Alabama Woman Sentenced for Leading $4 Million Dollar Stolen Identity Refund Fraud Ring: On June 25, 2015, in Montgomery, Ala., Tamaica Hoskins, of Phoenix City, was sentenced to 145 months in prison, three years of supervised release and ordered to forfeit $1,082,842 in proceeds from the Stolen Identity Refund Scheme she led. Between September 2011 and June 2014, Hoskins, co-conspirators Roberta Pyatt, Lashelia Alexander and others used stolen identities to file more than 1,000 false federal income tax returns that fraudulently claimed more than $4 million in tax refunds. Hoskins obtained stolen identities from various sources. In order to file the false tax returns, Hoskins and Pyatt obtained two Electronic Filing Identification Numbers using sham tax businesses. On behalf of those sham tax businesses, they also applied to various financial institutions for bank products, such as blank check stock. The conspirators directed the IRS to mail U.S. Treasury checks to addresses under their control and to send the tax refunds to prepaid debit cards and financial institutions where the conspirators maintained and controlled bank accounts using the sham tax businesses. When the tax refunds were deposited into the financial institutions, the conspirators printed the refund checks using the blank check stock and cashed the refunds. In January 2014, Alexander, who worked for a Walmart check-cashing center in Columbus, Georgia, was approached by several co-conspirators about cashing fraudulent tax refund checks issued in the names of third parties and in return, Alexander would receive a portion of the refunds. Alexander cashed more than $100,000 in fraudulently obtained third-party refund checks containing forged endorsements. Alexander was sentenced to six months in prison and five years of probation and ordered to pay restitution of $110,804 to the IRS. Pyatt received three years of probation and was ordered to pay $88,155 in restitution to the IRS.

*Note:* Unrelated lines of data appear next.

Lemma members_total hi l lo :
  0 <= lo <= hi + 1 -> canonical lo hi l -> 0 <= hi -> members hi l = total_len l.
Proof.
  intros Hlo Hc Hhi.
  assert (Hgen : forall l lo, 0 <= lo -> canonical lo hi l -> lo <= hi ->
    zsum ((fun o => Z.b2z (mem o l)) <$> seqZ lo (hi - lo)) = total_len l).
  { clear. unfold total_len. induction l as [|[s e] l IH]; intros lo Hlo Hc Hle.
    - rewrite (zsum_const 0); [done|lia|done].
    - destruct Hc as (?&?&?&Hc). rewrite fmap_cons; simpl.
      replace (hi - lo) with ((s - lo) + ((e - s) + (hi - e))) by lia.
      rewrite !seqZ_app, !fmap_app, !zsum_app by lia.
      replace (lo + (s - lo)) with s by lia. replace (s + (e - s)) with e by lia.
      rewrite (zsum_const 0); [|lia|].
      2:{ intros o Ho. rewrite (mem_below _ _ _ _ Hc) by lia.
          replace (in_span o (s, e)) with false; [done|]. symmetry; bools; lia. }
      rewrite (zsum_const 1 s); [|lia|].
      2:{ intros o Ho. replace (in_span o (s, e)) with true; [done|]. symmetry; bools; lia. }
      rewrite (zsum_ext _ (fun o => Z.b2z (mem o l))).
      2:{ intros o Ho%elem_of_seqZ. replace (in_span o (s, e)) with false; [done|].
          symmetry; bools; lia. }
      destruct (Z.eq_dec e hi) as [->|Hne].
      { rewrite Z.sub_diag. apply canonical_past in Hc as ->; [|lia]. simpl. lia. }
      replace (hi - e) with (1 + (hi - (e + 1))) by lia.
      rewrite seqZ_app, fmap_app, zsum_app by lia.
      rewrite (IH (e + 1)) by (done || lia). simpl.
      rewrite (mem_below _ _ _ _ Hc) by lia. simpl. lia. }
  unfold members. rewrite <-(Hgen l 0); [by rewrite Z.sub_0_r|lia| |lia].
  eapply canonical_weaken; [|done]. lia.
Qed.

(** On a canonical value [processed_len] never panics, whatever the u64
    row count: it is the number of processed ordinals; it reaches [rows_total]
    exactly when [is_complete] answers yes. *)
Theorem processed_len_counts (self : ProcessedSpans) :
  wf self ->
  processed_len self
    = Some (zsum ((fun o => Z.b2z (contains self o)) <$> seqZ 0 (rows_total self))) /\
  (processed_len self = Some (rows_total self) <-> is_complete self = true).
Proof.
  intros Hwf. pose proof (processed_len_total self Hwf) as Hlen.
  destruct Hwf as [Hr Hc]. split.
  - rewrite Hlen. f_equal. symmetry.
    apply (members_total _ _ 0); [lia|done|lia].
  - rewrite Hlen. unfold is_complete, contiguous_frontier, total_len.
    rewrite Z.eqb_eq. destruct (spans self) as [|[s e] l].
    { simpl. split; [by intros [= <-]|by intros <-]. }
    rewrite fmap_cons; simpl. destruct Hc as (?&?&?&Hc). destruct (total_len_bound _ _ _ Hc) as [Hb1 Hb2].
    unfold total_len in *. split.
    + intros [= Heq]. destruct (Z.leb_spec (e + 1) (rows_total self)); [lia|].
      assert (e = rows_total self) by lia. subst.
      apply canonical_past in Hc as ->; [|lia].
      simpl in *. destruct (Z.eqb_spec s 0); lia.
    + destruct (Z.eqb_spec s 0); [|lia]. intros Heq.
      apply canonical_past in Hc as ->; [|lia].
      simpl. f_equal. lia.
Qed.

Lemma processed_len_counts_witness :
  processed_len (Mk u64_max [(0, u64_max)]) = Some u64_max /\
  (processed_len (Mk u64_max [(0, u64_max)]) = Some u64_max <->
   is_complete (Mk u64_max [(0, u64_max)]) = true).
Proof.
  split; [reflexivity|].
  apply (processed_len_counts (Mk u64_max [(0, u64_max)])).
  split; unfold u64_max; simpl; lia.
Defined.
(* ===== verification/ObjectKey.v ===== *)
(** Object keys, [velorix-storage/src/object_key.rs].

    A key is built from its parts by one constructor per kind of artifact, and
    read back by [parse], which accepts the known layouts only. The layouts are
    slash-separated segments with fixed-width decimal numbers. The Rust slice
    patterns of [validate_known_layout] distinguish layouts by their second
    segment first, and so does the definition here. *)
From Stdlib Require Import Ascii.
From S2P Require Import Prelude BTree Json Digits Segments.

Definition PARTITION_WIDTH : nat := 10.
Definition CHECKPOINT_WIDTH : nat := 20.
Definition OFFSET_WIDTH : nat := 20.

Record ObjectKey := Key { as_str : string }.

#[export] Instance ObjectKey_eq_dec : EqDecision ObjectKey.
Proof. solve_decision. Defined.
#[export] Instance ObjectKey_countable : Countable ObjectKey.
Proof. by refine (inj_countable' as_str Key _); intros []. Defined.

(** * Parts *)

Record IngestBatchKeyParts := IngestBatchKey {
  ib_stream_id : string;
  ib_partition_id : Z;
  ib_start_offset_inclusive : Z;
  ib_end_offset_exclusive : Z
}.

Record IngestStagingKeyParts := IngestStagingKey {
  is_stream_id : string;
  is_partition_id : Z;
  is_start_offset_inclusive : Z;
  is_end_offset_exclusive : Z;
  is_staging_id : string
}.

Record OutputObjectKeyParts := OutputObjectKey {
  oo_stream_id : string;
  oo_partition_id : Z;
  oo_checkpoint_version : Z;
  oo_start_offset_inclusive : Z;
  oo_end_offset_exclusive : Z;
  oo_object_id : string
}.

Record OwnershipEpochRecordKeyParts := OwnershipEpochRecordKey {
  oe_stream_id : string;
  oe_partition_id : Z;
  oe_owner_epoch : Z
}.


Record StandingRuntimeCheckpointKeyParts := StandingRuntimeCheckpointKey {
  sc_tenant_id : string;
  sc_program_id : string;
  sc_view_id : string;
  sc_logical_epoch : Z;
  sc_content_hash : string
}.


Record StandingRuntimeStatePayloadKeyParts := StandingRuntimeStatePayloadKey {
  sp_tenant_id : string;
  sp_program_id : string;
  sp_view_id : string;
  sp_logical_epoch : Z;
  sp_state_content_hash : string
}.


Record StandingRuntimeOutputManifestKeyParts := StandingRuntimeOutputManifestKey {
  so_tenant_id : string;
  so_program_id : string;
  so_view_id : string;
  so_logical_epoch : Z;
  so_output_content_hash : string
}.


Record StandingRuntimeOutputPageKeyParts := StandingRuntimeOutputPageKey {
  sg_tenant_id : string;
  sg_program_id : string;
  sg_view_id : string;
  sg_logical_epoch : Z;
  sg_page_index : Z;
  sg_page_content_hash : string
}.


Record StandingRuntimeOutputDeltaKeyParts := StandingRuntimeOutputDeltaKey {
  sd_tenant_id : string;
  sd_program_id : string;
  sd_view_id : string;
  sd_logical_epoch : Z;
  sd_delta_content_hash : string
}.


Inductive ObjectKeyError :=
| EmptySegment (name : string)
| UnsafeSegment (name value : string)
| InvalidOffsetRange (start_offset_inclusive end_offset_exclusive : Z)
| InvalidExternalKey (value : string).

(** * Validators *)

Definition is_ascii_alphanumeric (c : Ascii.ascii) : bool :=
  let b := byte_of_ascii c in
  ((48 <=? b) && (b <=? 57)) || ((65 <=? b) && (b <=? 90)) || ((97 <=? b) && (b <=? 122)).

Definition is_ascii_hexdigit (c : Ascii.ascii) : bool :=
  let b := byte_of_ascii c in
  ((48 <=? b) && (b <=? 57)) || ((65 <=? b) && (b <=? 70)) || ((97 <=? b) && (b <=? 102)).

(** [byte.is_ascii_alphanumeric() || matches!(byte, b'-' | b'_' | b'.')]. *)
Definition segment_byte (c : Ascii.ascii) : bool :=
  is_ascii_alphanumeric c || Ascii.eqb c "-"%char || Ascii.eqb c "_"%char || Ascii.eqb c "."%char.

Definition validate_segment (name value : string) : result ObjectKeyError unit :=
  if String.eqb value "" then Err (EmptySegment name)
  else if String.eqb value "." || String.eqb value ".." || negb (all_bytes segment_byte value)
  then Err (UnsafeSegment name value)
  else Ok tt.

Definition validate_offset_range (start_offset_inclusive end_offset_exclusive : Z) :
    result ObjectKeyError unit :=
  fail_if (end_offset_exclusive <=? start_offset_inclusive)
    (InvalidOffsetRange start_offset_inclusive end_offset_exclusive).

Tampa Woman Sentenced for Stolen Identity Refund Fraud: On Sept. 29, 2015, in Tampa, Fla., Tiffani Pye Williams was sentenced to 123 months in prison and ordered to pay $1,533,283 in restitution to the United States Treasury for theft of government property and aggravated identity theft. From 2010 to 2014, Williams, using various aliases, participated in a scheme to defraud the IRS. As part of the scheme, she and others possessed, transferred, and used the personal identification of others, without their knowledge, to file fraudulent federal income tax returns. The fraudulently obtained tax refunds were wired from the IRS to reloadable debit cards. Williams and others then used these debit cards at various ATMs and retail stores. Investigators determined that Williams, together with others, filed more than 1,000 fraudulent tax returns using the stolen identities of approximately 991 individuals, many of whom were deceased at the time of filing. In filing these false returns, she and others claimed more than $5.3 million in refunds, and received approximately $1.5 million.